To test this, the researchers lastly found that human bronchial epithelial cells exposed to the Lactobacillus probiotic blend showed a time-dependent and dose-dependent increase in the expression of two Nrf2 pathway antioxidant genes, HMOX1 and NQO1.

“Our results are most consistent with a model where an insufficiently protective microbiome profile results in a weak Nrf2-mediated lung antioxidant defense,” Lal said. “The Lactobacillus-based LBP appears to be an inducer of Nrf2 pathway antioxidant activity and may be sufficient to provide a protective effect. Furthermore, our in vitro experiments suggest that this may result from a direct interaction between the LBP and the bronchial epithelium.”

This suggests the risk of developing severe BPD might be modifiable by using an appropriate LBP.

“Chronic lung illnesses are complex, and targeted novel therapeutic approaches are warranted,” Lal said. “We have developed specific LBP products exclusively licensed and commercialized through our university spinoff company, Alveolus Bio, Inc.”

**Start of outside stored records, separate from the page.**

(** * ChatInterface.jsx: a shallow embedding of the chat transcript component

    The development follows [frontend/src/components/ChatInterface.jsx]:
    the two memoised message components ([UserMessage], [AssistantMessage]
    and its comparator), the [ChatInterface] function component with its
    [useState] cell, its [pendingInput] effect and its submit handlers, and
    the slice of React that gives [memo] and [useEffect] their meaning
    (props comparison against the props of the last render, dependency
    comparison against the dependencies of the last commit).  The
    auto-scroll effect and the style sheet are left out. *)

From Stdlib Require Import ZArith NArith String Ascii.
From stdpp Require Import base option list gmap strings.
Lemma segmentedUnit_is_filter b :
  segmentedUnit q u set k b = foldl stepAll b (seq 0 (length set)).
Proof.
  unfold segmentedUnit, transientSegments.
  transitivity (foldl stepAll b (seq 0 (length set - 0)));
    [|by rewrite Nat.sub_0_r].
  rewrite <- (segmentsIn_tiles (chainSegments (hierarchy u)) set 0 (length set)).
  pose proof (fun s => segmentsIn_bounds (chainSegments (hierarchy u)) set
                         0 (length set) s) as Hbounds.
  pose proof (fun s => segmentsIn_uniform (chainSegments (hierarchy u)) set
                         0 (length set) s) as Huniform.
  revert b Hbounds Huniform.
  generalize (segmentsIn (chainSegments (hierarchy u)) set 0 (length set)).
  intros segs. induction segs as [|c segs IH]; intros b Hbounds Huniform;
    [done|].
  simpl. rewrite foldl_app.
  assert (Hb' : forall s, s ∈ segs ->
                  0 <= start s ∧ start s < end_ s ∧ end_ s <= length set)
    by (intros s' Hs'; apply Hbounds; by right).
  assert (Hu' : forall s, s ∈ segs -> forall j, start s <= j < end_ s ->
                  getSegment (chainSegments (hierarchy u)) (getAt set j) = index s)
    by (intros s' Hs'; apply Huniform; by right).
  rewrite <- (IH _ Hb' Hu'). clear Hb' Hu'.
  f_equal.
  destruct (Hbounds c ltac:(by left)) as (Hlo & Hne & Hhi).
  assert (Hsame : forall j, start c <= j < end_ c ->
            entityTest q {| unit := u; atom := getAt set j |}
            = entityTest q {| unit := u; atom := getAt set (start c) |}
            ∧ chainTest q {| unit := u; atom := getAt set j |}
              = chainTest q {| unit := u; atom := getAt set (start c) |}).
  { intros j Hj.
    assert (getSegment (chainSegments (hierarchy u)) (getAt set j)
            = getSegment (chainSegments (hierarchy u)) (getAt set (start c))).
    { rewrite (Huniform c ltac:(by left) j Hj).
      by rewrite (Huniform c ltac:(by left) (start c)) by lia. }
    split; [by apply Hentity|by apply Hchain]. }
  destruct (negb (entityTest q {| unit := u; atom := getAt set (start c) |})
            || negb (chainTest q {| unit := u; atom := getAt set (start c) |}))
    eqn:Hfail.
  - symmetry. apply stepAll_skip.
    apply Forall_forall. intros j Hj%elem_of_seq. unfold passes. cbv zeta.
    destruct (Hsame j ltac:(lia)) as [-> ->].
    apply orb_true_iff in Hfail as [Hf|Hf]; apply negb_true_iff in Hf;
      rewrite Hf; by rewrite ?andb_false_r.
  - apply residues_are_filter. intros j Hj. cbv zeta.
    destruct (Hsame j ltac:(lia)) as [-> ->].
    apply orb_false_iff in Hfail as [Hf1 Hf2].
    apply negb_false_iff in Hf1, Hf2. by rewrite Hf1, Hf2.
Qed.
(** * target-riscv/translate.c: the translation-block builder

    A shallow embedding of [src/target-riscv/translate.c] and the properties
    of its decode loop, block-exit logic, CPU-model lookup and state
    restoration.

    Conventions.
    - [target_ulong] values are [Z] in [0, 2^TARGET_LONG_BITS); every
      addition and subtraction on them is followed by its reduction
      modulo [2^TARGET_LONG_BITS].
    - C [int] truth values are [Z]; "true" is "not zero".
    - The TCG operation stream is an append-only list of [tcg_op]; the
      generator functions run in a small state monad [Gen] over that stream.
    - Constants and helpers that live in QEMU headers outside the file
      ([TARGET_PAGE_BITS], [CF_COUNT_MASK], [tcg_op_buf_full], ...) are
      section variables: the results hold for every value of them that
      satisfies the stated side conditions. *)

From Stdlib Require Import ZArith List String Ascii Bool Lia.
Import ListNotations.
Local Open Scope Z_scope.

(** ** The TCG operation stream *)

(** The TCG globals that [riscv_tcg_init] binds to fields of
    [CPURISCVState]. *)
Inductive TCGv : Type :=
| cpu_gpr (i : Z)
| cpu_fpr (i : Z)
| cpu_PC
| load_res.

Lal is an associate professor in the UAB Department of Pediatrics, Division of Neonatology, and also is the director of Clinical Innovation at the Marnix E. Heersink Institute for Biomedical Innovation and the director of the Pulmonary Microbiome Lab at UAB. The LBP used in the study was a gift from Alveolus Bio, a Cambridge, Massachusetts- and Birmingham, Alabama-based company founded by Lal to develop United States Food and Drug Administration-approved biotherapeutics for lung diseases, including BPD, chronic obstructive pulmonary disease, or COPD, viral illnesses, idiopathic pulmonary fibrosis and pulmonary arterial hypertension. Lal holds the patents for the LBP. Amit Gaggar, M.D., a co-author on the study, is an endowed professor in the UAB Department of Medicine, Division of Pulmonary, Allergy and Critical Care Medicine. Gaggar is also chief medical officer of Alveolus Bio.

Co-authors with Lal and Gaggar in the study, “Microbial induced redox imbalance in the neonatal lung is ameliorated by live biotherapeutics,” are Amelia E. Freeman, Kent A. Willis, Luhua Qiao, Ahmed S. Abdelgawad, Brian Halloran, Gabriel Rezonzew and Namasivayam Ambalavanan, UAB Department of Pediatrics, Division of Neonatology; Zoha Nizami and Nancy Wenger, the UAB Marnix E. Heersink School of Medicine; and Trent E. Tipple, University of Oklahoma Health Sciences Center, Oklahoma City.

Support came in part from National Institutes of Health grants HL141652, HL151907 and HL119280.